Rochester, N.Y.--Rochester’s schools superintendent says he was not prepared for the intense national scrutiny his district received after the district and the local teachers’ union signed their ground-breaking agreement in 1987.
“I thought everyone was having this discussion,” the superintendent, Peter McWalters, said, referring to the district’s efforts to professionalize teaching.
But educators here quickly learned that they had reached an unprecedented agreement at a time when the nation was hungry for examples of school improvement.
In the past two years, dozens of journalists have visited the city to write about the “Rochester Experiment” and about the remarkably cordial relationship between Mr. McWalters and Adam Urbanski, president of the teachers’ union.
U.S. News & World Report is tracking the progress of the district’s initiatives in an ongoing series. Publications as diverse as The Sacramento Bee, the London Daily Telegraph, and Working Mother magazine have described the district’s commitment to educating all its children.
Even President Bush visited Rochester in May to applaud the district’s efforts.
On a practical level, the stream of visitors has taken up countless hours of district employees’ time.
Thomas Gillett, who runs the district’s Career in Teaching program, has become an expert at knowing which teachers make “good interviews.’' Since August 1987, he has arranged “a couple dozen” meetings between reporters and teachers.
Focus on Salaries
Although increased teachers’ salaries were just one component of the city’s school-improvement drive, the raises quickly became the contract’s best-known element.
Some district officials say the result has been that the media have overblown the salary increases.
The contract gave all teachers a $4,500 increase in the first year and 11 percent raises in each of the next two years.
It is possible for teachers to earn up to $68,900. A teacher earning that amount would be at the top of the salary scale and would receive the maximum 20 percent bonus paid to lead teachers, who assume extra duties.

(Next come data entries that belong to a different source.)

Lemma parse_value_object n c s :
  is_ws c = false → nat_of_ascii c ≠ 125 →
  parse_value (S n) (String "{" (String c s))
  = match parse_members (parse_value n) n (String c s) with
    | Some (kxs, r) => Some (DDict (dict_of_items kxs), r)
    | None => None
    end.
Proof.
  intros Hws Hc. cbn [parse_value]. rewrite (skip_ws_head "{") by reflexivity.
  cbv zeta. rewrite !decide_False by (vm_compute; lia).
  rewrite decide_True by reflexivity.
  by rewrite (skip_ws_head c) by done; rewrite decide_False by done.
Qed.

(** The elements of an array that is not empty start with the first. *)
Lemma dump_elements_head xs r :
  forallb json_native xs = true → xs ≠ [] → dump_elements dumps xs = Some r →
  ∃ c r', r = String c r' ∧ is_ws c = false ∧ nat_of_ascii c ≠ 93.
Proof.
  destruct xs as [|x xs]; [done|]. simpl. intros [Hx _]%andb_prop _ Hr.
  destruct (dumps x) as [t|] eqn:Et; [|done].
  destruct (dumps_head x t Hx Et) as (c & t' & -> & Hws & Hc & _).
  destruct xs; [|destruct (dump_elements dumps _); [|done]];
    injection Hr as <-; eexists _, _; by rewrite append_cons.
Qed.

Lemma dump_members_head kds r :
  kds ≠ [] → dump_members dumps kds = Some r →
  ∃ r', r = String dquote r'.
Proof.
  destruct kds as [|[k x] kds]; [done|]. simpl. intros _ Hr.
  destruct (dumps x) as [t|] eqn:Et; [|done].
  destruct kds; [|destruct (dump_members dumps _); [|done]];
    injection Hr as <-; eexists; unfold quoted; by rewrite append_cons.
Qed.

(** A document holds at least as many values as an array has elements. *)
Lemma size_pos d : 1 ≤ size d.
Proof. destruct d; simpl; lia. Qed.

Lemma length_le_size (xs : list doc) : length xs ≤ foldr (λ x k, size x + k) 0 xs.
Proof. induction xs as [|x xs IH]; simpl; [done|]. pose proof (size_pos x). lia. Qed.

Lemma length_le_size_items (kds : list (string * doc)) :
  length kds ≤ foldr (λ kd k, size kd.2 + k) 0 kds.
Proof. induction kds as [|[k x] kds IH]; simpl; [done|]. pose proof (size_pos x). lia. Qed.

(** Whatever [dumps] writes, [parse_value] reads back. *)
Lemma dumps_reads_back d : reads_back d.
Proof.
  induction d as [|b|z|r|s|xs IH|kds IH|c kds IH] using doc_ind';
    intros Hn t Ht n rest Hsize Hrest; simpl in Hn, Ht, Hsize;
    (destruct n as [|n]; [lia|]).
  - by injection Ht as <-.
  - destruct b; by injection Ht as <-.
  - injection Ht as <-. destruct (dump_int_head z) as (c & t' & Hz & Hc).
    rewrite Hz, append_cons, (parse_value_number _ _ _ Hc), <-append_cons, <-Hz.
    by apply parse_number_int.
  - injection Ht as <-. pose proof Hn as Hf. unfold float_repr in Hf.
    destruct r as [|c r]; [done|].
    apply andb_prop in Hf as [[Hc%bool_decide_eq_true _]%andb_prop _].
    rewrite append_cons, (parse_value_number _ _ _ Hc), <-append_cons.
    by apply parse_number_float.
  - injection Ht as <-. apply parse_value_string.
  - destruct (dump_elements dumps xs) as [r|] eqn:Er; [|done]. injection Ht as <-.
    destruct xs as [|x xs].
    + by injection Er as <-.
    + destruct (dump_elements_head _ _ Hn ltac:(done) Er) as (c & r' & Hr & Hws & Hc).
      norm_app. rewrite Hr, append_cons, (parse_value_array _ _ _ Hws Hc), <-append_cons, <-Hr.
      rewrite (parse_elements_dumped _ IH Hn ltac:(done) r Er n n rest); [done|lia|].
      pose proof (length_le_size (x :: xs)). lia.
  - destruct (dump_members dumps kds) as [r|] eqn:Er; [|done]. injection Ht as <-.
    apply andb_prop in Hn as [Hnd%bool_decide_eq_true Hn].
    destruct kds as [|kx kds].
    + by injection Er as <-.
    + destruct (dump_members_head (kx :: kds) r ltac:(done) Er) as (r' & Hr).
      norm_app. rewrite Hr, append_cons.
      rewrite (parse_value_object n dquote) by done.
      rewrite <-append_cons, <-Hr.
      rewrite (parse_members_dumped _ IH Hn ltac:(done) r Er n n rest).
      * by rewrite dict_of_items_nodup.
      * lia.
      * pose proof (length_le_size_items (kx :: kds)). lia.
  - done.
Qed.

Lemma dump_elements_length xs r :
  Forall fits xs → forallb json_native xs = true →
  dump_elements dumps xs = Some r →
  foldr (λ x k, size x + k) 0 xs < String.length r.
Proof.
  intros H. revert r. induction H as [|x xs Hx _ IH]; intros r; simpl.
  - intros _ [= <-]. simpl. lia.
  - intros [Hnx Hnxs]%andb_prop.
    destruct (dumps x) as [t|] eqn:Et; [|done]. specialize (Hx Hnx t Et).
    destruct xs as [|y ys].
    + intros [= <-]. rewrite append_length. simpl. lia.
    + destruct (dump_elements dumps (y :: ys)) as [r'|]; [|done].
      specialize (IH r' Hnxs eq_refl). intros [= <-].
      rewrite !append_length. simpl in *. lia.
Qed.

Lemma dump_members_length kds r :
  Forall (λ kd, fits kd.2) kds → forallb (λ kd, json_native kd.2) kds = true →
  dump_members dumps kds = Some r →
  foldr (λ kd k, size kd.2 + k) 0 kds < String.length r.
Proof.
  intros H. revert r. induction H as [|[k x] kds Hx _ IH]; intros r; simpl.
  - intros _ [= <-]. simpl. lia.
  - intros [Hnx Hnxs]%andb_prop. simpl in Hx.
    destruct (dumps x) as [t|] eqn:Et; [|done]. specialize (Hx Hnx t Et).
    destruct kds as [|y ys].
    + intros [= <-]. rewrite !append_length. simpl. lia.
    + destruct (dump_members dumps (y :: ys)) as [r'|]; [|done].
      specialize (IH r' Hnxs eq_refl). intros [= <-].
      rewrite !append_length. simpl in *. lia.
Qed.

Lemma dumps_length d : fits d.
Proof.
  induction d as [|b|z|r|s|xs IH|kds IH|c kds IH] using doc_ind'; intros Hn t; simpl in *.
  - intros [= <-]. simpl. lia.
  - destruct b; intros [= <-]; simpl; lia.
  - intros [= <-]. destruct (dump_int_head z) as (c & t' & -> & _). simpl. lia.
  - intros [= <-]. destruct r; [done|simpl; lia].
  - intros [= <-]. simpl. lia.
  - destruct (dump_elements dumps xs) as [r|] eqn:Er; [|done]. intros [= <-].
    pose proof (dump_elements_length _ _ IH Hn Er). rewrite append_length. simpl. lia.
  - apply andb_prop in Hn as [_ Hn].
    destruct (dump_members dumps kds) as [r|] eqn:Er; [|done]. intros [= <-].
    pose proof (dump_members_length _ _ IH Hn Er). rewrite append_length. simpl. lia.
  - done.
Qed.

(** What can be carried can be written. *)
Lemma dump_elements_total xs :
  Forall (λ x, json_native x = true → is_Some (dumps x)) xs →
  forallb json_native xs = true → is_Some (dump_elements dumps xs).
Proof.
  induction 1 as [|x xs Hx _ IH]; simpl; [done|]. intros [Hnx Hnxs]%andb_prop.
  destruct (Hx Hnx) as [t ->]. destruct xs as [|y ys]; [done|].
  by destruct (IH Hnxs) as [r ->].
Qed.

Lemma dump_members_total kds :
  Forall (λ kd, json_native kd.2 = true → is_Some (dumps kd.2)) kds →
  forallb (λ kd, json_native kd.2) kds = true → is_Some (dump_members dumps kds).
Proof.
  induction 1 as [|[k x] kds Hx _ IH]; simpl; [done|]. intros [Hnx Hnxs]%andb_prop.
  simpl in Hx. destruct (Hx Hnx) as [t ->]. destruct kds as [|y ys]; [done|].
  by destruct (IH Hnxs) as [r ->].
Qed.

Lemma dumps_total d : json_native d = true → is_Some (dumps d).
Proof.
  induction d as [|b|z|r|s|xs IH|kds IH|c kds IH] using doc_ind'; intros Hn; simpl in *;
    try done.
  - by destruct b.
  - by destruct (dump_elements_total xs IH Hn) as [r ->].
  - apply andb_prop in Hn as [_ Hn]. by destruct (dump_members_total kds IH Hn) as [r ->].
Qed.

(** Reading what was written gives the document back. *)
Lemma loads_dumps d t : json_native d = true → dumps d = Some t → loads t = Some d.
Proof.
  intros Hn Ht. unfold loads.
  pose proof (dumps_reads_back d Hn t Ht (String.length t) EmptyString
                (dumps_length d Hn t Ht) I) as H.
  rewrite append_empty_r in H. by rewrite H.
Qed.

Lemma round_trip_native d :
  json_native d = true → ∃ t, dumps d = Some t ∧ loads t = Some d.
Proof.
  intros Hn. destruct (dumps_total d Hn) as [t Ht].
  exists t. split; [done|by apply loads_dumps].
Qed.

Lemma round_trip_forms (cs : list doc) :
  forallb (λ c, json_native (to_dict c)) cs = true →
  Forall (λ c, ∃ t, dumps (to_dict c) = Some t ∧ loads t = Some (to_dict c)) cs.
Proof.
  rewrite forallb_forall, Forall_forall. intros H c Hc.
  apply round_trip_native, H. by apply list_elem_of_In.
Qed.

Lemma all_shown_eq w :
  all_shown w
  = shown (run w ex_altair).2 ++ shown (run w ex_markdown_test).2 ++
    shown (run w ex_matplotlib_1).2 ++ shown (run w ex_pandas_2).2 ++
    shown (run w ex_plotly_2).2 ++ shown (run w ex_vega).2 ++ [].
Proof. reflexivity. Qed.

(** C5. A chart specification written as JSON and read back is the
    specification it was, field for field. For the documents [ex-vega.py]
    writes out, the JSON form is the document itself. For a chart that is an
    object of a library (the Altair chart of [ex-altair.py], the plotly
    figure of [ex-plotly-2.py]) the JSON form is its declarative form
    [to_dict]. The round trip holds for everything any script shows, and for
    every document JSON can carry. *)
Theorem C5_json_round_trip (w : world) :
  Forall (λ d, ∃ t, dumps d = Some t ∧ loads t = Some d) (chart_documents w) ∧
  Forall (λ c, ∃ t, dumps (to_dict c) = Some t ∧ loads t = Some (to_dict c)) (all_shown w) ∧
  (∃ chart, shown (run w ex_altair).2 = [chart] ∧ chart ∈ all_shown w ∧
     attr "mark" chart = Some (DStr "point") ∧
     ∃ t, dumps (to_dict chart) = Some t ∧ loads t = Some (to_dict chart)) ∧
  (∀ body, http_get w mt_bruno_url = inr body →
     ∃ fig, shown (run w ex_plotly_2).2 = [fig] ∧ fig ∈ all_shown w ∧
       ∃ t, dumps (to_dict fig) = Some t ∧ loads t = Some (to_dict fig)) ∧
  (∀ d, json_native d = true → ∃ t, dumps d = Some t ∧ loads t = Some d).
Proof.
  assert (Forall (λ c, ∃ t, dumps (to_dict c) = Some t ∧ loads t = Some (to_dict c))
            (all_shown w)) as Hall.
  { rewrite all_shown_eq, !Forall_app. split_and!; apply round_trip_forms.
    - by vm_compute.
    - by vm_compute.
    - by vm_compute.
    - pandas_cases w; by vm_compute.
    - plotly_cases w; by vm_compute.
    - by vm_compute.
    - done. }
  split_and!.
  - rewrite chart_documents_eq. each; apply round_trip_native; by vm_compute.
  - exact Hall.
  - assert (∃ chart, shown (run w ex_altair).2 = [chart] ∧
                     attr "mark" chart = Some (DStr "point")) as (chart & Hs & Hm)
      by (eexists; split; by vm_compute).
    assert (chart ∈ all_shown w) as Hin.
    { rewrite all_shown_eq, Hs. apply elem_of_app. left. apply list_elem_of_here. }
    exists chart. split_and!; [done..|].
    rewrite Forall_forall in Hall. by apply Hall.
  - intros body Hb.
    assert (∃ fig, shown (run w ex_plotly_2).2 = [fig]) as (fig & Hs).
    { rewrite (run_answering w mt_bruno_url) by apply ex_plotly_2_network_only.
      rewrite Hb. eexists. by vm_compute. }
    assert (fig ∈ all_shown w) as Hin.
    { rewrite all_shown_eq, Hs. do 4 (apply elem_of_app; right).
      apply elem_of_app. left. apply list_elem_of_here. }
    exists fig. split_and!; [done..|].
    rewrite Forall_forall in Hall. by apply Hall.
  - apply round_trip_native.
Qed.

(** * Further properties of the scripts *)



(** X2. A display call whose payload names a variable that is not bound
    (a cell of [ex-vega.py] run before the assignment above it) raises
    [NameError] for that name; nothing is displayed, and no object, binding
    or setting changes. *)
Theorem X2_display_of_unbound_name (w : world) (s : state) (mime x : string) (raw : bool) :
  globals s !! x = None →
  display (construct (EDict [(mime, EName x)])) raw w s = (Raise (NameError x), s).
Proof.
  intros Hx. unfold display, construct, mbind, M_bind. simpl. rewrite Hx.
  by destruct s.
Qed.

Lemma X2_witness :
  globals init !! "line_spec" = None ∧
  display (construct (EDict [("application/vnd.vegalite.v5+json", EName "line_spec")]))
    true offline init
  = (Raise (NameError "line_spec"), init).
Proof.
  split; [reflexivity|].
  exact (X2_display_of_unbound_name offline init "application/vnd.vegalite.v5+json"
           "line_spec" true eq_refl).
Defined.





(** X7. The Vega document of [ex-vega.py] (the pie chart) is closed under
    its references, whatever the world it is displayed in: every scale a
    channel of a mark names is declared under [scales], every data set a
    mark draws or a scale's domain reads is declared under [data], and
    every signal expression is the name of a signal declared under
    [signals], but for the three that compute from the built-in signals
    [width] and [height]. It is the only Vega document displayed. *)
Theorem X7_vega_references_resolve (w : world) :
  filter (λ d, is_vega d = true) (chart_documents w) = [the vega_spec] ∧
  Forall (λ d,
    scale_references d ⊆ declared "scales" d ∧
    data_references d ⊆ declared "data" d ∧
    scale_references d = ["color"] ∧
    data_references d = ["table"; "table"] ∧
    declared "signals" d = ["startAngle"; "endAngle"; "padAngle"; "innerRadius"; "sort"] ∧
    filter (λ e, e ∉ declared "signals" d) (signal_references d)
    = ["width / 2"; "height / 2"; "width / 2"] ∧
    filter (λ e, e ∈ declared "signals" d) (signal_references d)
    = ["startAngle"; "endAngle"; "sort"; "padAngle"; "innerRadius"])
    (filter (λ d, is_vega d = true) (chart_documents w)).
Proof.
  rewrite chart_documents_eq.
  assert (filter (λ d, is_vega d = true)
            [the vegalite_spec; the line_spec; the vega_spec; the scatter_spec]
          = [the vega_spec]) as -> by (by vm_compute).
  split; [reflexivity|]. apply Forall_cons_2; [|apply Forall_nil_2].
  cbv beta. split_and!; try by vm_compute.
  assert (data_references (the vega_spec) = ["table"; "table"]) as -> by (by vm_compute).
  assert (declared "data" (the vega_spec) = ["table"]) as -> by (by vm_compute).
  intros x Hx. apply elem_of_cons in Hx as [->|Hx]; [apply list_elem_of_here|].
  apply elem_of_cons in Hx as [->|Hx]; [apply list_elem_of_here|].
  by apply elem_of_nil in Hx.
Qed.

But “the truth is,” Mr. McWalters said, “that [top-earning] group is the group we’d never have picked” for lead-teaching positions.
Today, lead teachers in Rochester are paid an average of $47,000 a year, Mr. McWalters estimated, adding that, with bonuses, they receive about $55,000. Currently, the average Rochester teacher earns $45,774, compared with $32,651 when the contract was signed.
Rather than feeling overwhelmed by the attention, district officials say the scrutiny has been an advantage because it has solidified support for the initiatives.
Mr. McWalters, who decided early on to be as accessible as possible to the media, said the steady stream of reporters is “contributing to the pressure” to produce improvements.
“We have a history of being upfront and honest,” said Catherine Spoto, vice president of the board of education.
“I think we are very willing, as a district, to share our struggles in dealing with this kind of massive reform,” she added.
Rochester’s high profile also has attracted powerful allies to help the district refine its goals for school improvement.
The National Center on Education and the Economy--an independent, nonprofit organization interested in furthering school restructuring--located here in August of 1988 to provide “intellectual assistance” to the district and to the University of Rochester.
Marc S. Tucker, president of the center, recalls that “the publicity that came was an utter shock” to Mr. McWalters and Mr. Urbanski.
“They began to realize they had committed themselves to fundamental change,” Mr. Tucker said.
Perception vs. Reality
In addition to spending time with visitors, Rochester educators receive numerous requests to discuss their initiatives with school officials across the country.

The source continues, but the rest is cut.